Stored data
####################

(* ===== verification/Counter.v ===== *)
(** * The shared counters of labs 2, 3 and 5 (src/lab02/prac_mutex.cpp, the counting in
    src/lab03/lab03_prime.cpp, src/lab05/helgrind_test.cpp)

    Threads that increment a global [int], with a mutex and without. *)

From S2P Require Import Prelude.

(** ** With a mutex *)

(** The points of the loop of [ThreadFunc]; [cnt_global++] is a load and a store. *)
Inductive kpc := KLock | KLoad | KStore (v : Z) | KUnlock | KDone.

(** [turn] is the loop variable [i], which is also what [cnt_local] counts. *)
Record kthread := mkKthread { k_pc : kpc; turn : nat }.

Record ksys := mkKsys { cnt_global : Z; mutex : option nat; k_threads : list kthread }.

Definition counter_start (num_thread : nat) (num_increase : nat) : ksys :=
  mkKsys 0 None (replicate num_thread (mkKthread (if decide (0 < num_increase)%nat then KLock else KDone) 0)).

Definition counter_step (num_increase : nat) (t : nat) (σ : ksys) : outcome (option ksys) :=
  match k_threads σ !! t with
  | None => Ret None
  | Some (mkKthread p i) =>
      let to p i := <[t := mkKthread p i]> (k_threads σ) in
      match p with
      | KLock =>
          match mutex σ with
          | Some _ => Ret None
          | None => Ret (Some (mkKsys (cnt_global σ) (Some t) (to KLoad i)))
          end
      | KLoad => Ret (Some (mkKsys (cnt_global σ) (mutex σ) (to (KStore (cnt_global σ)) i)))
      | KStore v =>
          v' ← int_op (v + 1);
          Ret (Some (mkKsys v' (mutex σ) (to KUnlock i)))
      | KUnlock =>
          Ret (Some (mkKsys (cnt_global σ) None
            (to (if decide (S i < num_increase)%nat then KLock else KDone) (S i))))
      | KDone => Ret None
      end
  end.

Inductive kstep (k : nat) : ksys → ksys → Prop :=
| kstep_intro t σ σ' : counter_step k t σ = Ret (Some σ') → kstep k σ σ'.

Definition holds_mutex (p : kpc) : Prop := match p with KLock | KDone => False | _ => True end.

(** The increments a thread has made. *)
Definition increments (th : kthread) : nat := turn th + match k_pc th with KUnlock => 1 | _ => 0 end.

Record kthread_ok (k t : nat) (cnt : Z) (m : option nat) (th : kthread) : Prop := {
  ko_mutex : holds_mutex (k_pc th) ↔ m = Some t;
  ko_turn : match k_pc th with KDone => turn th = k | _ => (turn th < k)%nat end;
  ko_value : match k_pc th with KStore v => v = cnt | _ => True end
}.

Record counter_ok (n k : nat) (σ : ksys) : Prop := {
  k_count : cnt_global σ = Z.of_nat (total (λ _, increments) (k_threads σ));
  k_length : length (k_threads σ) = n;
  k_thread t th : k_threads σ !! t = Some th → kthread_ok k t (cnt_global σ) (mutex σ) th
}.

Lemma increments_le k t cnt m th : kthread_ok k t cnt m th → (increments th ≤ k)%nat.
Proof. intros [_ H _]. unfold increments. destruct (k_pc th); lia. Qed.

Section counter.
Context (n k : nat) (Hfit : Z.of_nat (n * k) ≤ int_max).

(** The state after a step of thread [t], from what it does to [t]. *)
Lemma counter_ok_step σ t th th' cnt' m' :
  counter_ok n k σ → k_threads σ !! t = Some th →
  cnt' + Z.of_nat (increments th) = cnt_global σ + Z.of_nat (increments th') →
  kthread_ok k t cnt' m' th' → (∀ u, u ≠ t → mutex σ = Some u ↔ m' = Some u) →
  (cnt' = cnt_global σ ∨ mutex σ = Some t) →
  counter_ok n k (mkKsys cnt' m' (<[t := th']> (k_threads σ))).
Proof.
  intros [C1 C2 C3] Ht Hcnt Hth Hm Hc. split; cbn [cnt_global k_threads mutex].
  - pose proof (total_insert (λ _, increments) _ _ _ th' Ht) as Htot. cbn beta in Htot. lia.
  - by rewrite length_insert.
  - intros u uh [(<- & <- & _) | [Hu Hl]]%list_lookup_insert_Some; [done |].
    destruct (C3 u uh Hl) as [K1 K2 K3]. split; [| done |].
    + rewrite K1. apply Hm. done.
    + destruct Hc as [-> | Hc]; [done |]. destruct (k_pc uh) eqn:Hpc; try done.
      exfalso. apply Hu. assert (mutex σ = Some u) as Hmu by (apply K1; by rewrite ?Hpc). congruence.
Qed.

(** A thread that may still increment leaves room for it. *)
Lemma room σ t th : counter_ok n k σ → k_threads σ !! t = Some th → (increments th < k)%nat → cnt_global σ < int_max.
Proof.
  intros [C1 C2 C3] Ht Hlt.
  pose proof (total_insert (λ _, increments) _ _ _ (mkKthread KLock k) Ht) as Htot.
  pose proof (total_bound (λ _, increments) (<[t := mkKthread KLock k]> (k_threads σ)) k) as Hb.
  rewrite length_insert, C2 in Hb. cbn beta in Htot.
  change (increments (mkKthread KLock k)) with (k + 0)%nat in Htot.
  assert (total (λ _, increments) (<[t := mkKthread KLock k]> (k_threads σ)) ≤ n * k)%nat as Hle; [| lia].
  apply Hb. intros u uh [(<- & <- & _) | [_ Hl]]%list_lookup_insert_Some; [unfold increments; cbn; lia |].
  by eapply increments_le, C3.
Qed.

Lemma counter_step_ok σ t :
  counter_ok n k σ →
  ∃ r, counter_step k t σ = Ret r ∧ match r with Some σ' => counter_ok n k σ' | None => True end.
Proof.
  intros Hok. unfold counter_step. destruct (k_threads σ !! t) as [[p i] |] eqn:Ht; [| by exists None].
  destruct (k_thread _ _ _ Hok t _ Ht) as [K1 K2 K3]. cbn in K1, K2, K3. destruct p as [| | v | |].
  - destruct (mutex σ) as [u |] eqn:Hm; [by exists None |]. eexists. split; [done |].
    apply (counter_ok_step σ t _ _ _ _ Hok Ht); [done | done | | by left]. intros u Hu. rewrite Hm. naive_solver.
  - eexists. split; [done |]. apply (counter_ok_step σ t _ _ _ _ Hok Ht); [done | done | done | by left].
  - subst v. pose proof (room σ t _ Hok Ht) as Hroom. unfold increments in Hroom. cbn in Hroom.
    rewrite int_op_Ret.
    + eexists. split; [done |]. apply (counter_ok_step σ t _ _ _ _ Hok Ht); [| done | done | right; by apply K1].
      unfold increments. cbn. lia.
    + unfold in_int, int_min. rewrite (k_count _ _ _ Hok) in Hroom |- *. lia.
  - assert (mutex σ = Some t) as Hm by (by apply K1).
    eexists. split; [done |]. apply (counter_ok_step σ t _ _ _ _ Hok Ht); [| | | by left].
    + unfold increments. cbn. case_decide; cbn; lia.
    + split; cbn; case_decide; cbn; try done; lia.
    + intros u Hu. rewrite Hm. naive_solver.
  - by exists None.
Qed.

Lemma counter_reachable σ : rtc (kstep k) (counter_start n k) σ → counter_ok n k σ.
Proof.
  apply rtc_ind_r with (P := counter_ok n k).
  - unfold counter_start. split; cbn [cnt_global k_threads mutex].
    + rewrite total_replicate; [done |]. intros t. unfold increments. cbn. by case_decide.
    + by rewrite length_replicate.
    + intros t th [-> _]%lookup_replicate. split; cbn; case_decide; try done; lia.
  - intros σ1 σ2 _ [t σ1' σ2' Hs] Hok. destruct (counter_step_ok σ1' t Hok) as (r & Hr & H).
    rewrite Hs in Hr. by injection Hr as <-.
Qed.
End counter.

(** The counter protected by a mutex loses no increment and does not
    overflow: no step is undefined, and when all threads have returned the
    counter is the number of threads times the number of increments, which
    every thread has made. *)
Theorem counter_exact n k σ :
  Z.of_nat (n * k) ≤ int_max → rtc (kstep k) (counter_start n k) σ →
  (∀ t, ∃ r, counter_step k t σ = Ret r) ∧
  (Forall (λ th, k_pc th = KDone) (k_threads σ) →
    cnt_global σ = Z.of_nat (n * k) ∧ Forall (λ th, turn th = k) (k_threads σ)).
Proof.
  intros Hfit Hr. pose proof (counter_reachable n k Hfit σ Hr) as Hok. split.
  - intros t. destruct (counter_step_ok n k Hfit σ t Hok) as (r & Hs & _). eauto.
  - intros Hdone. destruct Hok as [C1 C2 C3]. rewrite Forall_lookup in Hdone.
    assert (∀ t th, k_threads σ !! t = Some th → turn th = k) as Hturn.
    { intros t th Ht. destruct (C3 t th Ht) as [_ K2 _]. by rewrite (Hdone t th Ht) in K2. }
    split; [| by apply Forall_lookup]. rewrite C1, <- C2. f_equal.
    assert (∀ t th, k_threads σ !! t = Some th → increments th = k) as Hinc.
    { intros t th Ht. unfold increments. rewrite (Hdone t th Ht), (Hturn t th Ht). lia. }
    clear - Hinc. unfold total. induction (k_threads σ) as [| th ths IH]; [done |]. cbn.
    rewrite (Hinc 0%nat th eq_refl). f_equal. apply IH. intros t th' Ht. by apply (Hinc (S t)).
Qed.

Fixpoint run_counter (k : nat) (sched : list nat) (σ : ksys) : outcome (option ksys) :=
  match sched with
  | [] => Ret (Some σ)
  | t :: sched =>
      r ← counter_step k t σ;
      match r with
      | None => Ret None
      | Some σ => run_counter k sched σ
      end
  end.

Lemma run_counter_steps k sched σ σ' : run_counter k sched σ = Ret (Some σ') → rtc (kstep k) σ σ'.
Proof.
  revert σ. induction sched as [| t sched IH]; intros σ; cbn [run_counter]; [by intros [= ->] |].
  intros ([σ1 |] & H1 & H2)%bind_Ret_inv; [| done]. eapply rtc_l; [by econstructor | by apply IH].
Qed.

Definition counter_after : ksys :=
  match run_counter 2 [0; 0; 0; 0; 1; 1; 1; 1; 1; 1; 1; 1; 0; 0; 0; 0]%nat (counter_start 2 2) with
  | Ret (Some σ) => σ
  | _ => counter_start 2 2
  end.

Lemma counter_exact_witness :
  cnt_global counter_after = 4 ∧
  (∀ t, ∃ r, counter_step 2 t counter_after = Ret r) ∧
  (Forall (λ th, k_pc th = KDone) (k_threads counter_after) →
    cnt_global counter_after = Z.of_nat (2 * 2) ∧ Forall (λ th, turn th = 2%nat) (k_threads counter_after)).
Proof.
  split; [vm_compute; reflexivity |]. apply (counter_exact 2 2); [vm_compute; discriminate |].
  apply (run_counter_steps 2 [0; 0; 0; 0; 1; 1; 1; 1; 1; 1; 1; 1; 0; 0; 0; 0]%nat). vm_compute. reflexivity.
Defined.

####################

For the string "does", give the number of lines in the records that contain it and nothing besides.

2